Selection of Agenda Items for Board Meetings

  •  Agendas for Board and committee meetings are established in consultation with Board members and management. Board members are also encouraged to raise, at any Board meeting, subjects that are not on the agenda for that meeting.

Distribution of Board Materials

  •  A preliminary agenda and presentation materials are distributed to Board and committee members in advance of each meeting, to the extent practicable.
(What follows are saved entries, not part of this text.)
Lemma mem_true k l : mem k l = true <-> In k l.
Proof.
  unfold mem. rewrite existsb_exists. split.
  - intros (y & I & E). apply String.eqb_eq in E. now subst.
  - intros I. exists k. split; [exact I|apply String.eqb_refl].
Qed.

Lemma mem_false k l : mem k l = false <-> ~ In k l.
Proof.
  rewrite <- mem_true. destruct (mem k l).
  - split; [discriminate|]. intros H. exfalso. now apply H.
  - split; [intros _; discriminate|reflexivity].
Qed.

Lemma group_add_text_keys k x g :
  group_add (SStr k) x (as_scalar_keys g) = as_scalar_keys (text_group_add k x g).
Proof.
  induction g as [|[k' ys] g IH]; simpl; [reflexivity|].
  destruct (k' =? k); simpl; [reflexivity|]. now rewrite IH.
Qed.

Lemma text_group_add_absent k x g :
  ~ In k (map fst g) -> text_group_add k x g = g ++ [(k, [x])].
Proof.
  induction g as [|[k' ys] g IH]; simpl; intros N; [reflexivity|].
  destruct (String.eqb_spec k' k) as [->|D]; [tauto|].
  rewrite IH; tauto.
Qed.

Lemma text_group_add_keys k x g :
  In k (map fst g) -> map fst (text_group_add k x g) = map fst g.
Proof.
  induction g as [|[k' ys] g IH]; simpl; intros I; [tauto|].
  destruct (String.eqb_spec k' k) as [->|D]; simpl; [reflexivity|].
  f_equal. apply IH. destruct I; [contradiction|assumption].
Qed.

Lemma with_key_cons_same x xs :
  with_key key (text_key key x) (x :: xs) = x :: with_key key (text_key key x) xs.
Proof. unfold with_key. simpl. now rewrite String.eqb_refl. Qed.

Lemma with_key_cons_other k x xs :
  k <> text_key key x -> with_key key k (x :: xs) = with_key key k xs.
Proof.
  intros N. unfold with_key. simpl.
  destruct (String.eqb_spec (text_key key x) k) as [E|_]; [congruence|reflexivity].
Qed.

(** Entries already grouped: the group of [x] takes [x], the others are
    as they were. *)
Lemma extended_groups_present x xs g :
  NoDup (map fst g) -> In (text_key key x) (map fst g) ->
  map (fun kv => (fst kv, snd kv ++ with_key key (fst kv) xs))
    (text_group_add (text_key key x) x g)
  = map (fun kv => (fst kv, snd kv ++ with_key key (fst kv) (x :: xs))) g.
Proof.
  induction g as [|[k' ys] g IH]; intros N I; [simpl in I; tauto|].
  cbn [map fst] in N, I. inversion N as [|? ? NI N']; subst.
  cbn [text_group_add].
  destruct (String.eqb_spec k' (text_key key x)) as [->|D]; cbn [map fst snd].
  - rewrite with_key_cons_same, <- app_assoc. cbn [app]. f_equal.
    apply map_ext_in. intros [k2 zs] I2. cbn [fst snd].
    rewrite with_key_cons_other; [reflexivity|].
    intros ->. apply NI. change (In (fst (text_key key x, zs)) (map fst g)).
    now apply in_map.
  - rewrite with_key_cons_other by exact D. f_equal.
    apply IH; [exact N'|]. destruct I; [contradiction|assumption].
Qed.

Lemma extended_groups_absent x xs g :
  ~ In (text_key key x) (map fst g) ->
  map (fun kv => (fst kv, snd kv ++ with_key key (fst kv) xs)) g
  = map (fun kv => (fst kv, snd kv ++ with_key key (fst kv) (x :: xs))) g.
Proof.
  intros N. apply map_ext_in. intros [k2 zs] I2. cbn [fst snd].
  rewrite with_key_cons_other; [reflexivity|].
  intros ->. apply N. change (In (fst (text_key key x, zs)) (map fst g)).
  now apply in_map.
Qed.

Lemma filter_twice {A} (p q : A -> bool) (l : list A) :
  filter p (filter q l) = filter (fun a => q a && p a) l.
Proof.
  induction l as [|a l IH]; simpl; [reflexivity|].
  destruct (q a); simpl; [|exact IH]. destruct (p a); now rewrite IH.
Qed.

Lemma new_groups_same x xs (p : string -> bool) l :
  (forall k, p k = true -> k <> text_key key x) ->
  map (fun k => (k, with_key key k (x :: xs))) (filter p l)
  = map (fun k => (k, with_key key k xs)) (filter p l).
Proof.
  intros H. apply map_ext_in. intros k I. apply filter_In in I.
  destruct I as [_ I]. now rewrite with_key_cons_other by now apply H.
Qed.

Lemma extended_step x xs g :
  NoDup (map fst g) ->
  extended key (text_group_add (text_key key x) x g) xs = extended key g (x :: xs).
Proof.
  intros N. unfold extended. cbn [map first_seen].
  set (l := first_seen (map (text_key key) xs)).
  destruct (mem (text_key key x) (map fst g)) eqn:M.
  - pose proof (proj1 (mem_true _ _) M) as I.
    rewrite (extended_groups_present x xs g N I). f_equal.
    rewrite (text_group_add_keys _ x g I). cbn [filter].
    rewrite M. cbn [negb].
    rewrite filter_twice.
    rewrite new_groups_same.
    + f_equal. apply filter_ext. intros a.
      destruct (String.eqb_spec a (text_key key x)) as [->|D]; cbn [negb andb];
        [now rewrite M|reflexivity].
    + intros a Ha. apply andb_true_iff in Ha. destruct Ha as [Ha _].
      apply negb_true_iff, String.eqb_neq in Ha. exact Ha.
  - pose proof (proj1 (mem_false _ _) M) as NI.
    rewrite (text_group_add_absent _ x g NI).
    rewrite map_app, <- app_assoc. f_equal; [now apply extended_groups_absent|].
    cbn [map fst snd app filter]. rewrite M. cbn [negb map].
    rewrite with_key_cons_same. f_equal.
    rewrite filter_twice, new_groups_same.
    + f_equal. apply filter_ext. intros a. rewrite map_app. cbn [map fst].
      unfold mem. rewrite existsb_app. cbn [existsb].
      rewrite orb_false_r, negb_orb. apply andb_comm.
    + intros a Ha. apply andb_true_iff in Ha. destruct Ha as [Ha _].
      apply negb_true_iff, String.eqb_neq in Ha. exact Ha.
Qed.

Lemma text_group_add_NoDup k x g :
  NoDup (map fst g) -> NoDup (map fst (text_group_add k x g)).
Proof.
  intros N. destruct (mem k (map fst g)) eqn:M.
  - apply mem_true in M. now rewrite text_group_add_keys.
  - apply mem_false in M. rewrite text_group_add_absent by exact M.
    rewrite map_app. simpl. apply NoDup_app; [exact N|repeat constructor; simpl; tauto|].
    intros a Ha [<-|[]]. contradiction.
Qed.

Lemma extended_nil g : extended key g [] = g.
Proof.
  unfold extended. simpl. rewrite app_nil_r.
  rewrite <- (map_id g) at 2. apply map_ext. intros [k ys]. simpl.
  unfold with_key. simpl. now rewrite app_nil_r.
Qed.

Lemma group_into_extended (xs : list (Entry F)) : forall g,
  NoDup (map fst g) -> Forall (has_text_key key) xs ->
  group_into key xs (as_scalar_keys g) = Ok (as_scalar_keys (extended key g xs)).
Proof.
  induction xs as [|x xs IH]; intros g N H.
  - simpl. now rewrite extended_nil.
  - inversion H as [|? ? Hx Hxs]; subst. cbn [group_into].
    unfold has_text_key in Hx. rewrite Hx. cbn [hashable vstr bind].
    rewrite group_add_text_keys.
    rewrite (IH _ (text_group_add_NoDup _ _ _ N) Hxs).
    now rewrite extended_step.
Qed.

(** The grouping law: one group per distinct key in first-seen order, each
    group the entries with its key. *)
Lemma group_by_text_key (xs : list (Entry F)) :
  Forall (has_text_key key) xs -> group_by key xs = Ok (groups_of key xs).
Proof.
  intros H. unfold group_by.
  change (@nil (Scalar F * list (Entry F))) with (as_scalar_keys (F := F) []).
  rewrite (group_into_extended xs [] (NoDup_nil _) H). f_equal.
  assert (All : forall l : list string,
            filter (fun k => negb (mem k (map fst (@nil (string * list (Entry F))))))
              l = l)
    by (induction l as [|a l IH]; simpl; [reflexivity|now f_equal]).
  unfold extended, as_scalar_keys, groups_of. cbn [map app].
  now rewrite All, map_map.
Qed.

Lemma first_seen_NoDup (l : list string) : NoDup (first_seen l).
Proof.
  induction l as [|k l IH]; simpl; [constructor|]. constructor.
  - intros I. apply filter_In in I. destruct I as [_ I].
    now rewrite String.eqb_refl in I.
  - now apply NoDup_filter.
Qed.

Lemma first_seen_In (l : list string) k : In k (first_seen l) <-> In k l.
Proof.
  induction l as [|k' l IH]; simpl; [tauto|].
  rewrite filter_In, IH. split.
  - intros [E|[I _]]; auto.
  - intros [E|I]; [now left|].
    destruct (String.eqb_spec k k') as [->|D]; [now left|right].
    split; [exact I|reflexivity].
Qed.


End GroupingFacts.

Section CommissionSection.

Context {F : Type} {PF : PyFloat F}.



End CommissionSection.

(* ------------------------------------------------------------------ *)
(** ** The derived summary *)

Section DerivedSummary.

Context {F : Type} {PF : PyFloat F}.
Implicit Types (e : EmployeeDataStructure F) (st : Employees F).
Executive Sessions of the Board/Communications with Directors

  •  Non-management directors meet privately in regularly scheduled executive sessions without the presence of any management. The Lead Director presides over these executive sessions.
 
  •  Any interested parties desiring to communicate with the Lead Director or non-management directors individually or as a group regarding the Corporation may send correspondence in care of the Corporation’s Corporate Secretary, or contact the toll-free HELPLINE (1-877-781-7319), which can be utilized, on a confidential and anonymous basis, twenty-four (24) hours a day. All such communications will be forwarded to the appropriate director or directors specified in such communication as soon as practicable.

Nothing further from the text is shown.